[Records contained in a dataset]
-=-=-

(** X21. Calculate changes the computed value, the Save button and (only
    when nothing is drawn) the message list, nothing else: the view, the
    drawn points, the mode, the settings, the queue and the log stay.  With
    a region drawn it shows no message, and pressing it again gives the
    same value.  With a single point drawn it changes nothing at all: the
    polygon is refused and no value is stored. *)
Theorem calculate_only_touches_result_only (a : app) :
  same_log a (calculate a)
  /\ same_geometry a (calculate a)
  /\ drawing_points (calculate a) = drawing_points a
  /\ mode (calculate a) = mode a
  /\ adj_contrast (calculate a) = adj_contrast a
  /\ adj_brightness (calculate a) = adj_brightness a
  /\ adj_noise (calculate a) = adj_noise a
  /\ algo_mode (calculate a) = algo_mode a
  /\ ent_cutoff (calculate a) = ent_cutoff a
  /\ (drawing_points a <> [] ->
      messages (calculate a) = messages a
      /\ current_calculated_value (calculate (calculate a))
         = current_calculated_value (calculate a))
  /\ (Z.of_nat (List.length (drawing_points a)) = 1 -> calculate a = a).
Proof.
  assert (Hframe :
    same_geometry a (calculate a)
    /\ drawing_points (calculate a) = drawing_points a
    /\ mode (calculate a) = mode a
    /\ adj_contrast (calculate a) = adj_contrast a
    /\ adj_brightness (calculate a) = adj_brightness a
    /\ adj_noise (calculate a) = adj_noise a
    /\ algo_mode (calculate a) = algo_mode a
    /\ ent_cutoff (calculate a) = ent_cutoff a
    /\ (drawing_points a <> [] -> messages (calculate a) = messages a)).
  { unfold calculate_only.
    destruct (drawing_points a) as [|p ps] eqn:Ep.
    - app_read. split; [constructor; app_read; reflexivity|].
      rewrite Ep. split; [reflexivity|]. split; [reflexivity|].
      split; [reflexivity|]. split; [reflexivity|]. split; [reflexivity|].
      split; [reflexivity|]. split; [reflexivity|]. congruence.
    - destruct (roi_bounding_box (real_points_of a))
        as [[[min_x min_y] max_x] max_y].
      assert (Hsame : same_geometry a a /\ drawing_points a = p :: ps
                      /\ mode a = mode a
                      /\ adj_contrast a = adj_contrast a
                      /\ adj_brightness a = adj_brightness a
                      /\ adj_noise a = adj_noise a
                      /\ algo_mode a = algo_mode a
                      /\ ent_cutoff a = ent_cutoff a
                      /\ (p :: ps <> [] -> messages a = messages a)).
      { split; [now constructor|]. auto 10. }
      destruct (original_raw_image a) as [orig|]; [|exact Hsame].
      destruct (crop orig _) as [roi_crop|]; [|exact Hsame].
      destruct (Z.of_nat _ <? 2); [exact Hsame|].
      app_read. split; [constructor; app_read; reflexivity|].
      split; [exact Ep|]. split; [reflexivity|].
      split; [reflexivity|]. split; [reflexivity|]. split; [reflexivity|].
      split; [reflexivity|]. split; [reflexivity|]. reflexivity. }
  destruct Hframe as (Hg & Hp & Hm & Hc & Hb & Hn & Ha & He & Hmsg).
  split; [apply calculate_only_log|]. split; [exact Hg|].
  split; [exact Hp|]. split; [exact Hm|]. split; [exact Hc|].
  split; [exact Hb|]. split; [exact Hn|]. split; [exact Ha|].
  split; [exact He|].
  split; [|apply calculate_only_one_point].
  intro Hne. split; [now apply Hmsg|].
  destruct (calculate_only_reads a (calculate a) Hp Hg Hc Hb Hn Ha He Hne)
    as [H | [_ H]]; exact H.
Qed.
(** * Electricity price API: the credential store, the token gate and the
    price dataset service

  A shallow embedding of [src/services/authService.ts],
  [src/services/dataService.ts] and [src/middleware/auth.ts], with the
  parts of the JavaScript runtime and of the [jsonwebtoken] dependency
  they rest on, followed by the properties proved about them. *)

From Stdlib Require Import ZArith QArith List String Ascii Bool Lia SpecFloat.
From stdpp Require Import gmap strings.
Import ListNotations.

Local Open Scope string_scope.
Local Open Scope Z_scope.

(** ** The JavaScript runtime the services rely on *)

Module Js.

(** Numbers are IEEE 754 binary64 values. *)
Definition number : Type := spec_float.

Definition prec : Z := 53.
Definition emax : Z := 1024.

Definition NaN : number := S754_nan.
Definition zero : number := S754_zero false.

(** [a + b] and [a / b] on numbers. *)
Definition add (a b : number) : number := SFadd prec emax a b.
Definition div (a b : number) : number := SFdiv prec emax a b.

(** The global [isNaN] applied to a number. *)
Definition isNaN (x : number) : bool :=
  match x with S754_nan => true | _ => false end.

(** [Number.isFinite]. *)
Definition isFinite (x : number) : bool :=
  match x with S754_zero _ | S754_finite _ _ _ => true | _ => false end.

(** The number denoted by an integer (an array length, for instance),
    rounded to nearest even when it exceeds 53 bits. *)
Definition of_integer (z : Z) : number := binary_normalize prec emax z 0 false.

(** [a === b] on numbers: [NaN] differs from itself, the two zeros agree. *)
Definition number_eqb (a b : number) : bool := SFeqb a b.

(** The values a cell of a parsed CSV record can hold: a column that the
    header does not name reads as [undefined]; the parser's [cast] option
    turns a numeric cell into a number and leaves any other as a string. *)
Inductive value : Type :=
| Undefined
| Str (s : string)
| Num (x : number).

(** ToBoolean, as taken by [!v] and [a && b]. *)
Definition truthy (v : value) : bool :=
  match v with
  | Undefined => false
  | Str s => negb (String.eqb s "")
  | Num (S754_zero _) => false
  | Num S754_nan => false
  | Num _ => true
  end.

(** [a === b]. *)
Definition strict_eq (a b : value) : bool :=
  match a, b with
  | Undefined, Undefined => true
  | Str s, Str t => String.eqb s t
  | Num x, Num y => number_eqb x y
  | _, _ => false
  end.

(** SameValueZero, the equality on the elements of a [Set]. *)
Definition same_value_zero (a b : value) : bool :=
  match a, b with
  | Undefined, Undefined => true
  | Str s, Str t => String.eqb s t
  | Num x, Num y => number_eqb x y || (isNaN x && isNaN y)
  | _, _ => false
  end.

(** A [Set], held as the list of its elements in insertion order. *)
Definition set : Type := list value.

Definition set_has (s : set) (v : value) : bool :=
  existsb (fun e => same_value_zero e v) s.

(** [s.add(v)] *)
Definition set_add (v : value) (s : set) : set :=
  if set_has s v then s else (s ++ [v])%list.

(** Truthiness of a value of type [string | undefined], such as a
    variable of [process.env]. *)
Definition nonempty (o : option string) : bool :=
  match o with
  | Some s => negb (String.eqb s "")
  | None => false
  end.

-=-=-

• Task item
Would you retype exactly the lines above, from the line with "intro Hne. split; [now apply Hmsg|]." to the line with "they rest on, followed", with both end lines kept and nothing more?

• Your solution
  intro Hne. split; [now apply Hmsg|].
  destruct (calculate_only_reads a (calculate a) Hp Hg Hc Hb Hn Ha He Hne)
    as [H | [_ H]]; exact H.
Qed.
(** * Electricity price API: the credential store, the token gate and the
    price dataset service

  A shallow embedding of [src/services/authService.ts],
  [src/services/dataService.ts] and [src/middleware/auth.ts], with the
  parts of the JavaScript runtime and of the [jsonwebtoken] dependency
  they rest on, followed by the properties proved about them. *)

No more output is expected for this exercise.